A. General. The JRA Criteria Committee has reviewed the initial criteria approved by the American Rheumatism Association in December 1971 and published in 1973. The Committee has determined that the criteria be revised at this time, that the term juvenile rheumatoid arthritis be retained, and that the disease should be classified into three subtypes based on onset (systemic, polyarticular, and pauciarticular). Confusion would result from attempts at this time to change the name to juvenile chronic polyarthritis and to create subclassifications. The term Still's disease, which pays legitimate homage to Dr. George Frederick Still, has nonetheless become confusing in that it denotes different clinical patterns in different parts of the world, and it should not be used. The purpose of a working classification is to allow clinicians everywhere to report experiences that can be readily categorized. A classification with appropriate subtypes allows uniform multicenter evaluation of patients with different manifestations. Clusters can then be identified with regard to prognosis or therapy. The following classification enumerates requirements for a diagnosis of JRA and three subtypes based on clinical onset.

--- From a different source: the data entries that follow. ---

(* ===== verification/URLFilterParserCorrect.v ===== *)
(** * URLFilterWitness: patterns on which the theorem applies, and some on which it does not

    The last part shows what the parser does with characters that the theorem
    leaves out. *)

From S2P Require Import Prelude ASCIICType DFA MutableRangeList NFA ImmutableNFANodeBuilder Term TermLanguage CombinedURLFilters CombinedURLFiltersTree URLFilterParser.

(** * Simplified filters match the same URLs *)

Import Term CombinedURLFilters URLFilterParser.

(** ** Terms without the end of the URL *)

Record good (t : Term) : Prop := { good_ok : okTerm t = true; good_end : forall s, s ∈ setsOf t -> has s 0 = false }.

Lemma good_group terms q : good (Group terms q) <-> Forall good terms.
Proof.
  split.
  - intros [H1 H2]. apply okTerm_group in H1. rewrite Forall_forall in *. intros t Ht. split; [by apply H1|]. intros s Hs. apply H2. cbn [setsOf].
    apply list_elem_of_In, in_flat_map. exists t. by rewrite <- !list_elem_of_In.
  - intros H. rewrite Forall_forall in H. split; [apply okTerm_group, Forall_forall; intros t Ht; by apply H|]. intros s Hs. cbn [setsOf] in Hs.
    apply list_elem_of_In, in_flat_map in Hs as (t & Ht & Hs). apply list_elem_of_In in Ht. apply list_elem_of_In in Hs. by apply (good_end _ (H t Ht)).
Qed.

Lemma good_valid t : good t -> isValid t = true.
Proof. intros [H _]. by apply okTerm_valid. Qed.

Lemma good_isEndOfLine t : good t -> isEndOfLineAssertion t = Some false.
Proof. intros [H1 H2]. destruct t as [q|s q|terms q]; [done| |done]. rewrite isEndOfLineAssertion_set, (H2 s) by left. by rewrite andb_false_r. Qed.

Lemma star_words (L : language) w : (forall u, L u -> Forall character u) -> star L w -> Forall character w.
Proof. intros H. induction 1; [constructor|]. apply Forall_app. auto. Qed.

Lemma quantified_words q (L : language) w : (forall u, L u -> Forall character u) -> quantified q L w -> Forall character w.
Proof.
  intros H. destruct q; cbn; [apply H|intros [->|]; [constructor|by apply H]|by apply star_words|].
  intros (u & v & -> & Hu & Hv). apply Forall_app. split; [by apply H|by eapply star_words].
Qed.

Lemma cats_words terms w : Forall (fun t => forall u, matches t u -> Forall character u) terms -> cats matches terms w -> Forall character w.
Proof. intros H. revert w. induction H as [|t terms Ht _ IH]; cbn [cats]; [by intros w ->|]. intros w (u & v & -> & Hu & Hv). apply Forall_app. auto. Qed.

Lemma good_words t w : good t -> matches t w -> Forall character w.
Proof.
  revert w. induction t as [q|s q|terms q IH] using Term_induction; intros w Hg; [done| |].
  - apply quantified_words. intros u (c & -> & Hc). apply Forall_singleton. unfold member in Hc. unfold character. destruct (m_inverted s); [lia|]. destruct Hc as [Hc Hh].
    assert (c <> 0); [|lia]. intros ->. rewrite (good_end _ Hg s) in Hh by left. done.
  - apply good_group in Hg. apply quantified_words. intros u. apply cats_words. rewrite Forall_forall in *. intros t Ht v. apply IH; [done|by apply Hg].
Qed.

Lemma goods_words terms w : Forall good terms -> cats matches terms w -> Forall character w.
Proof. intros H. apply cats_words. eapply Forall_impl; [exact H|]. intros t Ht u. by apply good_words. Qed.

Lemma good_any t : good t -> exists b, isKnownToMatchAnyString t = Some b /\ (b = true -> forall w, matches t w <-> Forall character w).
Proof.
  intros Hg. destruct (isKnownToMatchAnyString_sound t (good_ok _ Hg)) as (b & E & H). exists b. split; [done|]. intros Hb w. split; [by apply good_words|by apply H].
Qed.

Lemma anyTerm_false (f : Term -> option bool) terms : anyTerm f terms = Some false -> Forall (fun t => f t = Some false) terms.
Proof.
  induction terms as [|t terms IH]; [constructor|]. unfold anyTerm. destruct (f t) as [[|]|] eqn:E; cbn [mbind option_bind]; try done. intros H. constructor; [done|]. by apply IH.
Qed.

(** A term that need not match a character can match the empty string. *)
Lemma good_empty t : good t -> matchesAtLeastOneCharacter t = Some false -> matches t [].
Proof.
  induction t as [q|s q|terms q IH] using Term_induction; intros Hg; [by destruct Hg| |]; rewrite matchesAtLeastOneCharacter_eq by (by apply good_valid); rewrite good_isEndOfLine by done;
    cbn [mbind option_bind m_quantifier]; (case_bool_decide as Hq; [intros _; destruct Hq as [-> | ->]; cbn; [by left|constructor]|]); [done|].
  intros H%anyTerm_false. apply good_group in Hg. cbn [matches]. apply quantified_one. clear Hq. induction H as [|t terms Ht _ IHl]; [done|]. apply Forall_cons in IH as [It IH], Hg as [Gt Hg].
  exists [], []. split_and!; [done|by apply It|by apply IHl].
Qed.

Lemma good_needs t : good t -> exists b, matchesAtLeastOneCharacter t = Some b.
Proof.
  induction t as [q|s q|terms q IH] using Term_induction; intros Hg; [by destruct Hg| |]; rewrite matchesAtLeastOneCharacter_eq by (by apply good_valid); rewrite good_isEndOfLine by done;
    cbn [mbind option_bind]; (case_bool_decide; [by eexists|]); [by eexists|].
  destruct (anyTerm_spec matchesAtLeastOneCharacter (fun _ => True) terms) as (b & E & _); [|by exists b].
  apply good_group in Hg. rewrite Forall_forall in *. intros t Ht. destruct (IH t Ht (Hg t Ht)) as (b & E). by exists b.
Qed.

(** ** The end of the URL, and any string *)

Definition endTerm : Term := CharacterSetTerm (mkCharacterSet false 1 0) One.
Definition dotStarTerm : Term := CharacterSetTerm universalSet ZeroOrMore.

Lemma EndOfLineAssertionTerm_eq : EndOfLineAssertionTerm = Some endTerm.
Proof. vm_compute. reflexivity. Qed.

Lemma endTerm_matches w : matches endTerm w <-> w = [0].
Proof. destruct EndOfLineAssertionTerm_matches as (t & E & _ & H). rewrite EndOfLineAssertionTerm_eq in E. injection E as <-. apply H. Qed.

Lemma endTerm_tests : isEndOfLineAssertion endTerm = Some true /\ isKnownToMatchAnyString endTerm = Some false /\ matchesAtLeastOneCharacter endTerm = Some false.
Proof. split_and!; vm_compute; reflexivity. Qed.

Lemma dotStarTerm_good : good dotStarTerm.
Proof. split; [vm_compute; reflexivity|]. intros s ->%list_elem_of_singleton. vm_compute. reflexivity. Qed.

Lemma dotStarTerm_known : isKnownToMatchAnyString dotStarTerm = Some true.
Proof. vm_compute. reflexivity. Qed.

Lemma dotStarTerm_matches w : matches dotStarTerm w <-> Forall character w.
Proof. apply dotStar_matches. Qed.

#[local] Opaque endTerm dotStarTerm.

Notation anything := (Forall character).

(** A filter with or without the assertion at its end. *)
Definition ends (e : bool) : list Term := if e then [endTerm] else [].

B. General criteria for juvenile rheumatoid arthritis. Persistent arthritis of one or more joints for at least 6 weeks is sufficient for diagnosis if the conditions listed under exclusions have been eliminated. Arthritis is defined as swelling of a joint or limitation of motion with heat, pain, or tenderness. Pain or tenderness alone is not sufficient for the diagnosis of arthritis. Joints are counted individually with certain exceptions. The cervical spine is considered one joint. The carpal joints of each hand are counted as one joint, as are the tarsal joints on each foot. The metacarpophalangeal, metatarsophalangeal, and proximal and distal interphalangeal joints are counted individually.
C. Subtypes of juvenile rheumatoid arthritis according to onset. The onset subtype is determined by manifestations during the first 6 months of disease. Although manifestations more closely resembling those of another onset subtype may appear later, the subtype present during the initial 6 months remains the onset subtype.
1. Systemic-onset juvenile rheumatoid arthritis. This subtype is defined as JRA with persistent intermittent fever (daily intermittent temperature elevations to 103°F or more) with or without rheumatoid rash or other organ involvement. Typical fever and rash are considered probable systemic-onset JRA if not associated with arthritis. Before a definite diagnosis can be made, arthritis as defined must be present.
2. Pauciarticular-onset juvenile rheumatoid arthritis. This subtype is defined as JRA with arthritis in four or fewer joints. Patients with systemic-onset JRA are excluded from this onset subtype.
3. Polyarticular-onset juvenile rheumatoid arthritis. This subtype is defined as JRA with arthritis in five or more joints. Patients with systemic-onset JRA are excluded from this subtype.
4. Other factors to be considered for purposes of continuing study. The following factors may be important for better understanding and future classification:
a. Rheumatoid factors.
b. Antinuclear antibodies (ANAs).
c. Histocompatibility antigens.
f. Iridocyclitis (chronic or acute).
h. Number of affected joints.
i. Distribution of affected joints.
j. Family history of arthritis and related rheumatic manifestations. k. Responses to drug therapy. l. Immunologic abnormalities.